● **Prompt**:
Using the material below, copy every line where "array" appears.

# # #

(** The array [scored] of [getMemoryContext]: every stored session with the
    number of task keywords found among the keywords of its task and
    conclusion. *)
Definition scored (store : MemoryStore) (task_text : jsstring) : list Scored :=
  let taskWords := extractKeywords task_text in
  map (fun s =>
         let sessionWords :=
           extractKeywords (task s ++ js " " ++ conclusion s) in
         let overlap :=
           length (filter (fun w => includes sessionWords w) taskWords) in
         {| session := s; score := Z.of_nat overlap |})
      (sessions store).

(** The array [relevant] of [getMemoryContext], which the context text
    renders in this order. *)
Definition relevant (store : MemoryStore) (task_text : jsstring)
    (maxSessions : Z) : list Scored :=
  js_slice
    (js_sort (fun a b => score b - score a)
       (filter (fun s => 0 < score s) (scored store task_text)))
    0 (Some maxSessions).

(** [saveSession]: the body of the loop over the candidates. *)
Definition hardFact (hr : HardResult) : jsstring * jsstring :=
  (hr_criterion hr,
   (if hr_passed hr then js "YES" else js "NO") ++ js " — " ++ hr_evidence hr).

Definition softFact (env : Env) (sr : SoftScore) : jsstring * jsstring :=
  (js "soft:" ++ ss_criterion sr,
   numberToString env (ss_score sr) ++ js "/10 — " ++ ss_reasoning sr).

Definition storeFact (fs : gmap jsstring jsstring) (kv : jsstring * jsstring)
  : gmap jsstring jsstring :=
  <[kv.1 := kv.2]> fs.

(** The assignments to [svc.facts] one candidate makes, in order. *)
Definition factWrites (env : Env) (c : CandidateRecord)
  : list (jsstring * jsstring) :=
  map hardFact (hardResults c) ++ map (softFact env) (softScores c).

Definition serviceKey (c : CandidateRecord) : jsstring :=
  trim (toLowerCase (name c)).

Definition newService (ts : jsstring) : KnownService :=
  {| svc_url := None; lastChecked := ts; facts := ∅;
     svc_verdict := None; svc_notes := [] |}.

Definition updateService (env : Env) (ts : jsstring) (c : CandidateRecord)
    (svc : KnownService) : KnownService :=
  let notes1 :=
    match truthy (rejectionReason c) with
    | Some r =>
      svc_notes svc
        ++ [js "Rejected (" ++ js_slice ts 0 (Some 10) ++ js "): " ++ r]
    | None => svc_notes svc
    end in
  let notes2 :=
    match truthy (notes c) with
    | Some n => notes1 ++ [n]
    | None => notes1
    end in
  {| svc_url :=
       match truthy (url c) with Some u => Some u | None => svc_url svc end;
     lastChecked := ts;
     facts := foldl storeFact (facts svc) (factWrites env c);
     svc_verdict := Some (verdict c);
     svc_notes :=
       if (10 <? length notes2)%nat then js_slice notes2 (-10) None
       else notes2 |}.

Definition upsertCandidate (env : Env) (ts : jsstring)
    (services : gmap jsstring KnownService) (c : CandidateRecord)
  : gmap jsstring KnownService :=
  let key := serviceKey c in
  let svc :=
    match services !! key with
    | Some svc => svc
    | None => newService ts
    end in
  <[key := updateService env ts c svc]> services.

Definition MAX_SESSIONS : nat := 50.

Definition saveSession (env : Env) (store : MemoryStore)
    (s : ResearchSession) : MemoryStore :=
  let pushed := sessions store ++ [s] in
  let services :=
    foldl (upsertCandidate env (timestamp s)) (knownServices store)
      (candidates s) in
  {| sessions :=
       if (MAX_SESSIONS <? length pushed)%nat
       then js_slice pushed (- Z.of_nat MAX_SESSIONS) None
       else pushed;
     knownServices := services |}.


(** ** History compressor ([compress.ts]) *)

Definition nl : jsstring := [10%N].

Definition COMPRESS_EVERY : nat := 3.

Definition DEFAULT_KEEP_LAST_EXCHANGES : Z := 2.

Definition acknowledgement : MessageParam :=
  {| role := assistant;
     content :=
       StringContent
         (js "I'll begin researching this. Let me start by reviewing my progress so far.") |}.

Definition summaryTurn (compressed : nat) (summary : jsstring)
  : MessageParam :=
  {| role := user;
     content :=
       StringContent
         (js "[RESEARCH PROGRESS SUMMARY — compressed from "
          ++ nat_to_string compressed ++ js " previous exchanges]"
          ++ nl ++ nl ++ summary ++ nl ++ nl
          ++ js "[END SUMMARY — continuing research from here]") |}.

(** [compressHistory]. The summarizer [generateSummary] stands for the
    model call on the fixed instruction around [serializeMessages(middle)];
    [None] is a failed call, which the [catch] turns into the input. The
    second argument is the ordinal of the summarization. *)
Definition compressHistory (env : Env) (ordinal : nat)
    (messages : list MessageParam) (keepLastExchanges : Z)
  : list MessageParam :=
  if (length messages <? 6)%nat then messages
  else
    match messages with
    | [] => messages
    | firstMessage :: _ =>
      let tailCount := keepLastExchanges * 2 in
      let tail := js_slice messages (- tailCount) None in
      let middle := js_slice messages 1 (Some (- tailCount)) in
      if (length middle <? 4)%nat then messages
      else
        match generateSummary env ordinal middle with
        | Some summary =>
          [firstMessage; acknowledgement;
           summaryTurn (length middle) summary] ++ tail
        | None => messages
        end
    end.

(** ** Tool gateway ([agent.ts]) *)

Definition MAX_ITERATIONS : nat := 10.

Definition MAX_RESULT : nat := 4000.

(** [handleEvaluation]: the record pushed on [sessionCandidates]. *)
Definition candidateOf (input : ToolInput) : CandidateRecord :=
  {| name := in_name input;
     url := in_url input;
     verdict := in_verdict input;
     hardResults := in_hard_criteria input;
     softScores := default [] (in_soft_criteria input);
     rejectionReason := in_rejection_reason input;
     notes := in_notes input |}.

Definition hardLine (passed total : nat) : jsstring :=
  js "Hard criteria: " ++ nat_to_string passed ++ js "/"
  ++ nat_to_string total ++ js " "
  ++ (if (passed =? total)%nat then js "✅ ALL PASSED" else js "❌ FAILED")
  ++ nl.

Definition hardDetail (r : HardResult) : jsstring :=
  js "  " ++ (if hr_passed r then js "✅" else js "❌") ++ js " "
  ++ hr_criterion r ++ nl ++ js "     " ++ hr_evidence r ++ nl.

Definition average (scores : list SoftScore) : number :=
  PrimFloat.div
    (foldl (fun s x => PrimFloat.add s (ss_score x)) PrimFloat.zero scores)
    (PrimFloat.of_uint63 (Uint63.of_Z (Z.of_nat (length scores)))).

Definition softDetail (env : Env) (s : SoftScore) : jsstring :=
  js "  " ++ numberToString env (ss_score s) ++ js "/10 — "
  ++ ss_criterion s ++ nl ++ js "     " ++ ss_reasoning s ++ nl.

Definition softSection (env : Env) (scores : list SoftScore) : jsstring :=
  if (0 <? length scores)%nat then
    nl ++ js "Soft criteria: avg " ++ toFixed env (average scores) 1
    ++ js "/10" ++ nl ++ concat (map (softDetail env) scores)
  else [].
(** X2.  For every size >= 1 the marker centre is a pixel of the image:
    0 <= marker_x < size and 0 <= marker_y < size, with marker_y on or
    above the centre row. *)
Theorem marker_center_inside_image (size : Z) :
  1 <= size ->
  0 <= Marker.marker_x size < size /\
  0 <= Marker.marker_y size <= Wave.wave_center_y size /\
  Marker.marker_y size < size.
Proof.
  intros Hsize. unfold Marker.marker_x, Marker.marker_y, Wave.wave_center_y.
  rewrite half_amplitude_trunc by lia.
  Z.div_mod_to_equations. lia.
Qed.

Lemma marker_center_inside_image_witness :
  0 <= Marker.marker_x 32 < 32 /\
  0 <= Marker.marker_y 32 <= Wave.wave_center_y 32 /\
  Marker.marker_y 32 < 32.
Proof.
  exact (marker_center_inside_image 32 ltac:(lia)).
Defined.

(** X3.  The glow's bounding box, marker centre +- (marker radius + 4),
    lies inside the image exactly from size 22 on: below that the glow is
    drawn over the image's edge.  The solid disc's bounding box lies
    inside the image exactly from size 13 on. *)
Theorem glow_box_inside_image_from_22 (size : Z) :
  1 <= size ->
  (0 <= Marker.marker_x size - Marker.glow_radius size /\
   Marker.marker_x size + Marker.glow_radius size <= size - 1 /\
   0 <= Marker.marker_y size - Marker.glow_radius size /\
   Marker.marker_y size + Marker.glow_radius size <= size - 1
   <-> 22 <= size) /\
  (0 <= Marker.marker_x size - Marker.marker_radius size /\
   Marker.marker_x size + Marker.marker_radius size <= size - 1 /\
   0 <= Marker.marker_y size - Marker.marker_radius size /\
   Marker.marker_y size + Marker.marker_radius size <= size - 1
   <-> 13 <= size).
Proof.
  intros Hsize.
  unfold Marker.glow_radius, Marker.marker_radius, Marker.marker_x,
    Marker.marker_y, Wave.wave_center_y.
  rewrite half_amplitude_trunc by lia.
  split; split; intros; Z.div_mod_to_equations; lia.
Qed.
(** X7.  The rotation is never [NaN] and has the sign of
    [zenithAngle - parallacticAngle]: it is zero when the two angles are
    equal, positive (or [Infinity]) when the zenith angle is the larger by
    the smallest double or more, and negative (or [-Infinity]) when it is
    the smaller. *)
Theorem moonImage_rotation_sign (ext : Externals) (this : Moon ext) :
  let zenithAngle := IMoonData.zenithAngle (_moonData ext this) in
  let parallacticAngle := IMoonData.parallacticAngle (_moonData ext this) in
  let rotateDeg := MoonImage.rotateDeg (moonImage ext this) in
  rotateDeg <> NaN
  /\ (zenithAngle == parallacticAngle -> exists r : Q, rotateDeg = Num r /\ r == 0)
  /\ (pow2 (-1074) <= zenithAngle - parallacticAngle ->
      rotateDeg = Infinity \/ exists r : Q, rotateDeg = Num r /\ 0 < r)
  /\ (pow2 (-1074) <= parallacticAngle - zenithAngle ->
      rotateDeg = NegInfinity \/ exists r : Q, rotateDeg = Num r /\ r < 0).
Proof.
  intros zenithAngle parallacticAngle rotateDeg.
  assert (Hrot : rotateDeg
                 = num_mul (fl (zenithAngle - parallacticAngle))
                     (Num (1007958012753983 # 17592186044416))).
  { unfold rotateDeg, moonImage. cbn [MoonImage.rotateDeg].
    by rewrite fdiv_180_PI. }
  set (c := 1007958012753983 # 17592186044416) in *.
  set (D := zenithAngle - parallacticAngle) in *.
  assert (Hov : 1 < overflow) by reflexivity.
  pose proof (pow2_pos (-1074)) as Hmin.
  assert (Hsmall : pow2 (-1074) < 1) by reflexivity.
  split; [| split; [| split]].
  - rewrite Hrot. unfold fl.
    destruct (Qle_bool overflow D); [discriminate |].
    destruct (Qle_bool D (- overflow)); [discriminate |].
    cbn [num_mul]. unfold fl.
    destruct (Qle_bool overflow (round64 D * c)); [discriminate |].
    destruct (Qle_bool (round64 D * c) (- overflow)); discriminate.
  - intros Heq. assert (HD : D == 0) by (unfold D; lra).
    rewrite Hrot, fl_finite by lra. cbn [num_mul].
    pose proof (round64_0 D HD) as Hd.
    assert (Hp : round64 D * c == 0) by (rewrite Hd; ring).
    rewrite fl_finite by lra.
    eexists. split; [reflexivity |]. by apply round64_0.
  - intros HD. rewrite Hrot.
    destruct (Qlt_le_dec D overflow) as [Hfin | Hinf].
    + rewrite fl_finite by lra. cbn [num_mul].
      pose proof (round64_min D HD) as Hd.
      assert (Hp : pow2 (-1074) <= round64 D * c) by (unfold c; qsolve).
      destruct (Qlt_le_dec (round64 D * c) overflow) as [Hfin2 | Hinf2].
      * right. rewrite fl_finite by lra. eexists. split; [reflexivity |].
        pose proof (round64_min _ Hp). lra.
      * left. unfold fl. apply Qle_bool_iff in Hinf2. by rewrite Hinf2.
    + left. unfold fl. apply Qle_bool_iff in Hinf. by rewrite Hinf.
  - intros HD. rewrite Hrot.
    assert (HD' : pow2 (-1074) <= - D) by (unfold D; lra).
    destruct (Qlt_le_dec (- overflow) D) as [Hfin | Hinf].
    + rewrite fl_finite by lra. cbn [num_mul].
      pose proof (round64_min (- D) HD') as Hd. rewrite round64_opp in Hd.
      assert (Hp : pow2 (-1074) <= - (round64 D * c)) by (unfold c; qsolve).
      destruct (Qlt_le_dec (- overflow) (round64 D * c)) as [Hfin2 | Hinf2].
      * right. rewrite fl_finite by lra. eexists. split; [reflexivity |].
        pose proof (round64_min _ Hp) as Hr. rewrite round64_opp in Hr. lra.
      * left. unfold fl.
        assert (E1 : Qle_bool overflow (round64 D * c) = false).
        { destruct (Qle_bool overflow (round64 D * c)) eqn:E; [| reflexivity].
          apply Qle_bool_iff in E. lra. }
        apply Qle_bool_iff in Hinf2. by rewrite E1, Hinf2.
    + left. unfold fl.
      assert (E1 : Qle_bool overflow D = false).
      { destruct (Qle_bool overflow D) eqn:E; [| reflexivity].
        apply Qle_bool_iff in E. lra. }
      apply Qle_bool_iff in Hinf. by rewrite E1, Hinf.
Qed.

(** ** Further properties of the altitude profile *)

Lemma getAltituteData_size (ext : Externals) (this : Moon ext) (startTime : Date) :
  (1 <= size (_getAltituteData ext this startTime) <= 48)%nat.
Proof.
  split.
  - destruct (getAltituteData_present ext this startTime 0%Z) as [v Hv]; [lia |].
    destruct (decide (size (_getAltituteData ext this startTime) = 0%nat))
      as [Hz | Hnz]; [| lia].
    apply map_size_empty_iff in Hz. rewrite Hz, lookup_empty in Hv. discriminate.
  - pose proof (fill_size_le
                  (fun i => formatTime ext this (sampleTime startTime i))
                  (fun i => sampleAltitude ext this (sampleTime startTime i))
                  (Z.of_nat <$> seq 0 48)) as Hle.
    rewrite length_fmap, length_seq in Hle. exact Hle.
Qed.

(** X8.  The labels and the altitudes that [todayData] hands to the chart
    are parallel: as many labels as altitudes, one per entry of the
    profile and between 1 and 48 of them, no label twice, and the altitude
    at a position is the one the profile records under the label at that
    position. *)
Theorem todayData_labels_and_values (ext : Externals) (this : Moon ext)
    (now : Date) :
  let today := todayData ext this now in
  length (timeLabels today) = length (altitudeData today)
  /\ length (timeLabels today) = size (altitude today)
  /\ (1 <= length (timeLabels today) <= 48)%nat
  /\ NoDup (timeLabels today)
  /\ (forall (n : nat) (k : string),
        timeLabels today !! n = Some k ->
        exists v : Q,
          altitudeData today !! n = Some v /\ altitude today !! k = Some v)
  /\ (forall k : string, k ∈ timeLabels today <-> is_Some (altitude today !! k)).
Proof.
  intros today.
  set (data := _getAltituteData ext this (setHours0 ext now)).
  assert (Hlabels : timeLabels today = (map_to_list data).*1) by reflexivity.
  assert (Hvalues : altitudeData today = (map_to_list data).*2) by reflexivity.
  assert (Hdata : altitude today = data) by reflexivity.
  rewrite Hlabels, Hvalues, Hdata.
  assert (Hlen : length (map_to_list data).*1 = size data)
    by (rewrite length_fmap; apply length_map_to_list).
  split; [by rewrite !length_fmap |]. split; [exact Hlen |].
  split; [rewrite Hlen; apply getAltituteData_size |].
  split; [apply NoDup_fst_map_to_list |]. split.
  - intros n k Hk. rewrite list_lookup_fmap in Hk.
    destruct (map_to_list data !! n) as [[k' v] |] eqn:E; [| discriminate].
    simpl in Hk. injection Hk as ->. exists v. split.
    + rewrite list_lookup_fmap, E. reflexivity.
    + apply elem_of_map_to_list. apply list_elem_of_lookup. eauto.
  - intros k. rewrite list_elem_of_fmap. split.
    + intros ([k' v] & -> & Hin). exists v. by apply elem_of_map_to_list.
    + intros [v Hv]. exists (k, v). split; [reflexivity |].
      by apply elem_of_map_to_list.
Qed.

(** X10.  The profile does not read the date of the card, its
    configuration or its locale: two cards with the same location, clock
    format and language have the same profile for a day. *)
Theorem getAltituteData_frame (ext : Externals) (this other : Moon ext)
    (startTime : Date) :
  location this = location other -> amPm this = amPm other ->
  lang this = lang other ->
  _getAltituteData ext this startTime = _getAltituteData ext other startTime.
Proof.
  intros Hloc Ham Hlang.
  unfold _getAltituteData. f_equal.
  unfold _getAltituteData_step, formatTime, sampleAltitude, lat, lon.
  rewrite Hloc, Ham, Hlang. reflexivity.
Qed.

Lemma getAltituteData_frame_witness :
  _getAltituteData (Sample.host Sample.utc None 1)
    (Sample.moon Sample.utc None 1 "en" None) 1704067200000%Z
  = _getAltituteData (Sample.host Sample.utc None 1)
      (Sample.moon Sample.utc None 1 "en" (Some true)) 1704067200000%Z.
Proof.
  apply (getAltituteData_frame (Sample.host Sample.utc None 1)
           (Sample.moon Sample.utc None 1 "en" None)
           (Sample.moon Sample.utc None 1 "en" (Some true)));
    reflexivity.
Defined.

# # #

● **Output for this exercise**:
(** The array [scored] of [getMemoryContext]: every stored session with the
(** The array [relevant] of [getMemoryContext], which the context text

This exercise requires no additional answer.